CLI and Python give different results on Raspberry Pi

When I run the command line edge-impulse-linux-runner the results are as I would expect and it correctly labels my objects, but the results from the stock classify.py example in the Python SDK are very different. It fails to register my objects and picks up on some more random shapes if the camera position is changed, items that the CLI runner doesn’t register. I have set the model to the same one as the CLI runner, in the .ei-linux-runner subfolder. The same result also appears to be true of the classify-image.py script. I’ve tried a new project with the same images to generate a new model (FOMO 2.01) and get the same result. I don’t believe the model is at fault, so assume the Python ImageImpulseRunner must be behaving differently to the CLI runner.

Project ID: 117730 or 121750

I’ve noted I’m not the first to have this issue but wasn’t able to glean anything to fix it from the year old post (Getting a different result from the Edge Impulse CLI and my local Python app - #3 by bsatrom). Sorry I tried to bump that previous post but after 5 days it looks like it failed to register, hence starting afresh.

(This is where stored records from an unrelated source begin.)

(** * landslideml.model.MlModel: a shallow embedding

    The class [MlModel] of [landslideml/model.py] wraps three
    scikit-learn classifiers.  Its own code is input validation,
    bookkeeping of the keyword arguments and forwarding to pandas and
    scikit-learn.  The embedding follows that split:

    - Python values, exceptions and dictionaries are modelled concretely,
      floats as binary64 numbers;
    - of pandas and scikit-learn, the parts whose behaviour is fixed by
      their documentation are written out: indexing a frame by labels,
      the keyword check of a constructor call, the sizes and the seeding
      of [train_test_split];
    - the CSV parser, the random number generator, what the estimators
      learn and predict, and the report are the fields of the classes
      [Sklearn] and [Storage]; every property of them a theorem relies
      on is a named law that appears among its hypotheses;
    - methods are state transformers over the instance and the world,
      and a raised exception keeps the mutations made before it;
    - the output recorded is the output of model.py itself, its calls of
      [warnings.warn] and [print]; warnings that pandas or scikit-learn
      emit on their own are outside the model, and no statement below
      speaks of them. *)

From Stdlib Require Import ZArith Lia.
From Stdlib Require Import Floats.SpecFloat.
From Stdlib Require Import Strings.Ascii.
From stdpp Require Import base option list strings gmap.

Local Open Scope Z_scope.
Set Warnings "-register-all".

(** ** Python floats (binary64) *)

Definition prec : Z := 53.
Definition emax : Z := 1024.

Abbreviation float := spec_float.

Definition float_zero : float := S754_zero false.
Definition float_one : float := SFone prec emax.

(** [float(n)] for an integer [n], rounded to nearest even. *)
Definition float_of_Z (n : Z) : float := binary_normalize prec emax n 0 false.

Definition float_mul (x y : float) : float := SFmul prec emax x y.
Definition float_div (x y : float) : float := SFdiv prec emax x y.

(** [x <= y] and [x < y]: both are false when an operand is NaN. *)
Definition float_le (x y : float) : bool := SFleb x y.
Definition float_lt (x y : float) : bool := SFltb x y.

(** The exact value of a finite float as a fraction [num / den], [0 < den]. *)
Definition float_ratio (x : float) : option (Z * Z) :=
  match x with
  | S754_zero _ => Some (0, 1)
  | S754_finite s m e =>
      let v := cond_Zopp s (Z.pos m) in
      if 0 <=? e then Some (v * 2 ^ e, 1) else Some (v, 2 ^ (- e))
  | S754_infinity _ | S754_nan => None
  end.

(** Ceiling of [num / den] for [0 < den]. *)
Definition ceil_ratio (q : Z * Z) : Z := - ((- q.1) `div` q.2).

(** ** Python values and exceptions *)

Inductive exn : Type :=
| ValueError (msg : string)
| TypeError (msg : string)
| KeyError (key : string)
| FileNotFoundError (msg : string)
| OverflowError (msg : string)
| NotFittedError (msg : string)
| ParserError (msg : string).

Inductive outcome (A : Type) : Type :=
| Returns (a : A)
| Raises (e : exn).
Arguments Returns {A} a.
Arguments Raises {A} e.

Inductive PyVal : Type :=
| PyNone
| PyBool (b : bool)
| PyInt (n : Z)
| PyFloat (x : float)
| PyStr (s : string)
| PyList (l : list PyVal)
| PyTuple (l : list PyVal)
| PyDict (d : list (string * PyVal)).

(** A dictionary with string keys, in insertion order, keys unique. *)
Abbreviation dict := (list (string * PyVal)).

Definition dict_keys (d : dict) : list string := d.*1.

Fixpoint dict_get (k : string) (d : dict) : option PyVal :=
  match d with
  | [] => None
  | (k', v) :: d' => if String.eqb k k' then Some v else dict_get k d'
  end.

(** [d[k] = v]: overwrite in place, or append a new key. *)
Fixpoint dict_set (k : string) (v : PyVal) (d : dict) : dict :=
  match d with
  | [] => [(k, v)]
  | (k', v') :: d' =>
      if String.eqb k k' then (k, v) :: d' else (k', v') :: dict_set k v d'
  end.

(** [d.update(other)]. *)
Definition dict_update (d other : dict) : dict :=
  fold_left (fun acc kv => dict_set kv.1 kv.2 acc) other d.

(** [k in keys] for a list of strings. *)
Definition str_in (k : string) (keys : list string) : bool :=
  existsb (String.eqb k) keys.

(** [sep.join(l)]. *)
Fixpoint join (sep : string) (l : list string) : string :=
  match l with
  | [] => EmptyString
  | [s] => s
  | s :: l' => s +:+ sep +:+ join sep l'
  end.

Definition isinstance_str (v : PyVal) : bool :=
  match v with PyStr _ => true | _ => false end.

Definition isinstance_list (v : PyVal) : bool :=
  match v with PyList _ => true | _ => false end.

(** [v is True]. *)
Definition is_True (v : PyVal) : bool :=
  match v with PyBool true => true | _ => false end.

(** [v == s] for a string [s]: only an equal string compares equal. *)
Definition eq_str (v : PyVal) (s : string) : bool :=
  match v with PyStr s' => String.eqb s' s | _ => false end.

(** [math.ceil(x)]. *)
Definition math_ceil (x : float) : outcome Z :=
  match float_ratio x with
  | Some q => Returns (ceil_ratio q)
  | None =>
      match x with
      | S754_nan => Raises (ValueError "cannot convert float NaN to integer")
      | _ => Raises (OverflowError "cannot convert float infinity to integer")
      end
  end.

(** ** pandas: frames and columns *)

Record DataFrame : Type := {
  columns : list string;
  rows : list (list PyVal)
}.

Abbreviation Series := (list PyVal).

Fixpoint col_index (name : string) (cols : list string) : option nat :=
  match cols with
  | [] => None
  | c :: cols' =>
      if String.eqb name c then Some O else S <$> col_index name cols'
  end.

Definition cell (row : list PyVal) (i : nat) : PyVal := default PyNone (row !! i).

(** The labels of a key list, when every element is a string. *)
Fixpoint labels_of (l : list PyVal) : option (list string) :=
  match l with
  | [] => Some []
  | PyStr s :: l' => (s ::.) <$> labels_of l'
  | _ => None
  end.

Fixpoint col_indices (names cols : list string) : outcome (list nat) :=
  match names with
  | [] => Returns []
  | n :: names' =>
      match col_index n cols with
      | None => Raises (KeyError n)
      | Some i =>
          match col_indices names' cols with
          | Returns ixs => Returns (i :: ixs)
          | Raises e => Raises e
          end
      end
  end.
(** [NextResponse.json({ success, data, message }, { status })] *)
Record Response : Type := {
  status : Z;
  success : bool;
  data : value;
  message : string
}.

Definition MissingField : Response :=
  {| status := 400; success := false; data := VNull;
     message := "Missing required fields: speciesId, locationName, coordinates, bloomingPeriod" |}.

Definition InvalidCoordinates : Response :=
  {| status := 400; success := false; data := VNull;
     message := "Coordinates must be an array of [longitude, latitude]" |}.

Definition InvalidBloomingPeriod : Response :=
  {| status := 400; success := false; data := VNull;
     message := "Blooming period must include start, peak, and end dates" |}.

Definition InvalidDateOrder : Response :=
  {| status := 400; success := false; data := VNull;
     message := "Invalid date order: start date must be before peak date, and peak date must be before end date" |}.

Definition MissingId : Response :=
  {| status := 400; success := false; data := VNull;
     message := "Location ID is required" |}.

Definition NotFound : Response :=
  {| status := 404; success := false; data := VNull;
     message := "Location not found" |}.

(** The answer of a handler's [catch]. *)
Definition Unexpected (msg : string) : Response :=
  {| status := 500; success := false; data := VNull; message := msg |}.

Definition Created (newLocation : object) : Response :=
  {| status := 201; success := true; data := VObj newLocation;
     message := "Location created successfully" |}.

Definition Success (d : value) (msg : string) : Response :=
  {| status := 200; success := true; data := d; message := msg |}.

(** A stored location: the object literal of [POST]. *)
Definition location (id speciesId locationName : value) (lon lat : value)
    (start peak end_ : value) : object :=
  <["id" := id]> (<["speciesId" := speciesId]> (<["locationName" := locationName]>
    (<["coordinates" := VArr [lon; lat]]>
      (<["bloomingPeriod" :=
          VObj (<["start" := start]> (<["peak" := peak]> (<["end" := end_]> ∅)))]> ∅)))).

(** The initial contents of [locations]. *)
Definition seed : list object :=
  [ location (VNum (num_of_Z 1)) (VNum (num_of_Z 1)) (VStr "Vườn hoa Nguyễn Huệ")
      (VNum (Finite (1067008 # 10000))) (VNum (Finite (107769 # 10000)))
      (VStr "2024-02-01") (VStr "2024-02-15") (VStr "2024-03-15");
    location (VNum (num_of_Z 2)) (VNum (num_of_Z 2)) (VStr "Công viên Tao Đàn")
      (VNum (Finite (1066947 # 10000))) (VNum (Finite (107881 # 10000)))
      (VStr "2024-01-15") (VStr "2024-02-01") (VStr "2024-02-28");
    location (VNum (num_of_Z 3)) (VNum (num_of_Z 1)) (VStr "Vườn hoa Lý Tự Trọng")
      (VNum (Finite (106692 # 1000))) (VNum (Finite (107756 # 10000)))
      (VStr "2024-02-10") (VStr "2024-02-25") (VStr "2024-03-20") ].

(** [l.id] and [l.speciesId] of a stored location *)
Definition id_of (l : object) : value := default VUndefined (l !! "id").
Definition speciesId_of (l : object) : value := default VUndefined (l !! "speciesId").

Section Handlers.
Context `{Platform}.

(** [GET]: all locations, or those of one species.  [speciesId] is
    [searchParams.get("speciesId")], [None] for [null]. *)
Definition GET (locations : list object) (speciesId : option string)
    : Response * list object :=
  let filteredLocations :=
    match speciesId with
    | Some s =>
        if truthy (VStr s)
        then List.filter
               (fun l => strict_equals_num (speciesId_of l) (parseInt_string s))
               locations
        else locations
    | None => locations
    end in
  (Success (VArr (VObj <$> filteredLocations)) "Locations retrieved successfully",
   locations).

The image appears to be fine (from Microsoft® LifeCam HD-3000) so not sure what is happening.

Hello @BombusT,

I can indeed reproduce your issue:


I’ll dig a bit deeper and if I cannot find an easy solution, I’ll defer your issue to our Core Engineering team.

Regards,

Louis

Hi @BombusT, it was an issue with color conversion. OpenCV reads images in BGR format, but we need pixels in RGB format, so we convert the color space. However… this happened twice (and thus we had BGR images again), once in the classify-image.py script and once in the runner library. I’ve pushed v1.0.7 of the Python library which resolves this.

debug

It’s a very common bug, my guess would be that 90% of “here’s how you run inference in Python w/ TFLite / ONNX / whatever” examples on the internet have the same problem :slight_smile:

Thank you very much gentlemen for the fast response and fix, I won’t be able to give it a whirl until early next week but I look forward to it!

1 Like